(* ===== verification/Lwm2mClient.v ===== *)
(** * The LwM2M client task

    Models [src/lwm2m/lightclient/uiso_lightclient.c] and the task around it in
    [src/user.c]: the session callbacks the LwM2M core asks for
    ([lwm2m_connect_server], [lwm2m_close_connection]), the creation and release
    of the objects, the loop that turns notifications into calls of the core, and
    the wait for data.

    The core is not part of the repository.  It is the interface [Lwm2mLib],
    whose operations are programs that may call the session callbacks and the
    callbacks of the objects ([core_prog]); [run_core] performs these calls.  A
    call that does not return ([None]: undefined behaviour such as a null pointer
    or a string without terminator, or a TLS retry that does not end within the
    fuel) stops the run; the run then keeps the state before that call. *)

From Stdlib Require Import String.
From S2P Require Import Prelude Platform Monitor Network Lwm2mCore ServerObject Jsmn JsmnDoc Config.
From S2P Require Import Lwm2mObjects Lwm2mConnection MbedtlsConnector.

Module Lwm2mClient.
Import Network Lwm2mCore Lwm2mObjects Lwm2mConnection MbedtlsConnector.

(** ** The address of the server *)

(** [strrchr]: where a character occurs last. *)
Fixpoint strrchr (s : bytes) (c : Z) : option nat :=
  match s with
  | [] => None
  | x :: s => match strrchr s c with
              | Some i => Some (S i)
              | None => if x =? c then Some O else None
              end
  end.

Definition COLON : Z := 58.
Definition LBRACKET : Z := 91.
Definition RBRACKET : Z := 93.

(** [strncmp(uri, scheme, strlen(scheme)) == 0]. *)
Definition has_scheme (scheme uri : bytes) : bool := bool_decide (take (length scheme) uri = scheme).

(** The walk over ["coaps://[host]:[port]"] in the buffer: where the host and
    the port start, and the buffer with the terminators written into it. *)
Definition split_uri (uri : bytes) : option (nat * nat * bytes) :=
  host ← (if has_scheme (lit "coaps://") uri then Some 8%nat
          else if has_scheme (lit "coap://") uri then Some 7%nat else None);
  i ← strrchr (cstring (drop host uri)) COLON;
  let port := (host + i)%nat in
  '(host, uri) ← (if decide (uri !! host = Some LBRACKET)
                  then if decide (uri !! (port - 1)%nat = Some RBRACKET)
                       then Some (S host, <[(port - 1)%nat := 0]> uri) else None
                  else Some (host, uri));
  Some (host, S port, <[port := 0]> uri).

************

Exercise directions: Above are the records; copy exactly the lines from the line with "From S2P Require Import Lwm2mObjects" through the line with "i ← strrchr", both included.

Exercise output:
From S2P Require Import Lwm2mObjects Lwm2mConnection MbedtlsConnector.

Module Lwm2mClient.
Import Network Lwm2mCore Lwm2mObjects Lwm2mConnection MbedtlsConnector.

(** ** The address of the server *)

(** [strrchr]: where a character occurs last. *)
Fixpoint strrchr (s : bytes) (c : Z) : option nat :=
  match s with
  | [] => None
  | x :: s => match strrchr s c with
              | Some i => Some (S i)
              | None => if x =? c then Some O else None
              end
  end.

Definition COLON : Z := 58.
Definition LBRACKET : Z := 91.
Definition RBRACKET : Z := 93.

(** [strncmp(uri, scheme, strlen(scheme)) == 0]. *)
Definition has_scheme (scheme uri : bytes) : bool := bool_decide (take (length scheme) uri = scheme).

(** The walk over ["coaps://[host]:[port]"] in the buffer: where the host and
    the port start, and the buffer with the terminators written into it. *)
Definition split_uri (uri : bytes) : option (nat * nat * bytes) :=
  host ← (if has_scheme (lit "coaps://") uri then Some 8%nat
          else if has_scheme (lit "coap://") uri then Some 7%nat else None);
  i ← strrchr (cstring (drop host uri)) COLON;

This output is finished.